# BRIEF
The expected output is the set of lines below beginning at the one that contains "rewrite !run_expect. erewrite" and ending at the final line, reproduced exactly.

####################

(** The errors that protect a packet's resolution: an acknowledgement or a timeout of a packet
    with no commitment, or with the commitment of another packet, is refused; a timeout is refused
    while the proof is not dated after the packet's timeout, and when the light client does not
    verify the receipt's absence. *)
Theorem resolution_rejects (env : Env) (packet : Packet) (acks : list bytes) (proof : bytes) (h : Z)
    (w : World X) :
  (rdata w !! commitment_key (source_client packet) (sequence packet) = None ->
     id_fits (source_client packet) ->
     acknowledge_packet env packet acks proof h w = Err (error_of NoCommitmentForSequence) /\
     timeout_packet env packet proof h w = Err (error_of NoCommitmentForSequence)) /\
  (forall c, rdata w !! commitment_key (source_client packet) (sequence packet) = Some (RvBytes c) ->
     length c = 32%nat -> id_fits (source_client packet) -> packet_fits packet ->
     c <> core_packet_commitment packet ->
     acknowledge_packet env packet acks proof h w = Err (error_of CommitmentMismatch) /\
     timeout_packet env packet proof h w = Err (error_of CommitmentMismatch)) /\
  (forall prefix lc x ts, in_flight packet prefix w ->
     rdata w !! KData (ClientLcAddr (source_client packet)) = Some (RvAddress lc) ->
     lc_get_timestamp_at_height (call_env env lc) lc (source_client packet) h (w_ext w) = Ok (x, ts) ->
     (ts <= timeout_timestamp packet ->
        timeout_packet env packet proof h w = Err (error_of TimeoutNotYetElapsed)) /\
     (forall x', timeout_timestamp packet < ts ->
        lc_verify_non_membership (call_env env lc) lc (source_client packet) h proof
          (concat prefix ++ Core.packet_receipt_path (dest_client packet) (sequence packet)) x =
          Ok (x', false) ->
        timeout_packet env packet proof h w = Err (error_of NonMembershipVerificationFailed))).
Proof.
  split_and!.
  - intros Hn Hid. split; by apply resolution_guards_fail.
  - intros c Hc Hl Hid Hf Hne. split; by eapply resolution_guards_fail.
  - intros prefix lc x ts Hfl Hlc Hts. unfold timeout_packet. erewrite !run_in_flight by exact Hfl.
    unfold client_lc_address. rewrite !(run_get _ _ _ _ (Some lc)) by (by rewrite Hlc).
    rewrite !run_expect. erewrite M_bind_run by (apply invoke_Ok; by exists x). split.
    + intros Hle. by rewrite (proj2 (Z.leb_le _ _) Hle).
    + intros x' Hlt Hv. rewrite run_guard by (apply Z.leb_gt; lia).
      destruct Hfl as (_ & _ & _ & _ & Hid').
      erewrite run_lift by (by apply counterparty_v2_path_Ok).
      apply M_bind_fails. unfold verify_non_membership, client_lc_address.
      rewrite (run_get _ _ _ _ (Some lc)) by (by apply get_address_Some). rewrite run_expect.
      unfold Core.packet_receipt_path, Core.PACKET_RECEIPT_DISCRIMINATOR in Hv.
      unfold invoke, mbind, M_bind. simpl in Hv |- *. by rewrite Hv.
Qed.
End Contracts.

####################

# OUTPUT FOR THIS EXERCISE
    rewrite !run_expect. erewrite M_bind_run by (apply invoke_Ok; by exists x). split.
    + intros Hle. by rewrite (proj2 (Z.leb_le _ _) Hle).
    + intros x' Hlt Hv. rewrite run_guard by (apply Z.leb_gt; lia).
      destruct Hfl as (_ & _ & _ & _ & Hid').
      erewrite run_lift by (by apply counterparty_v2_path_Ok).
      apply M_bind_fails. unfold verify_non_membership, client_lc_address.
      rewrite (run_get _ _ _ _ (Some lc)) by (by apply get_address_Some). rewrite run_expect.
      unfold Core.packet_receipt_path, Core.PACKET_RECEIPT_DISCRIMINATOR in Hv.
      unfold invoke, mbind, M_bind. simpl in Hv |- *. by rewrite Hv.
Qed.
End Contracts.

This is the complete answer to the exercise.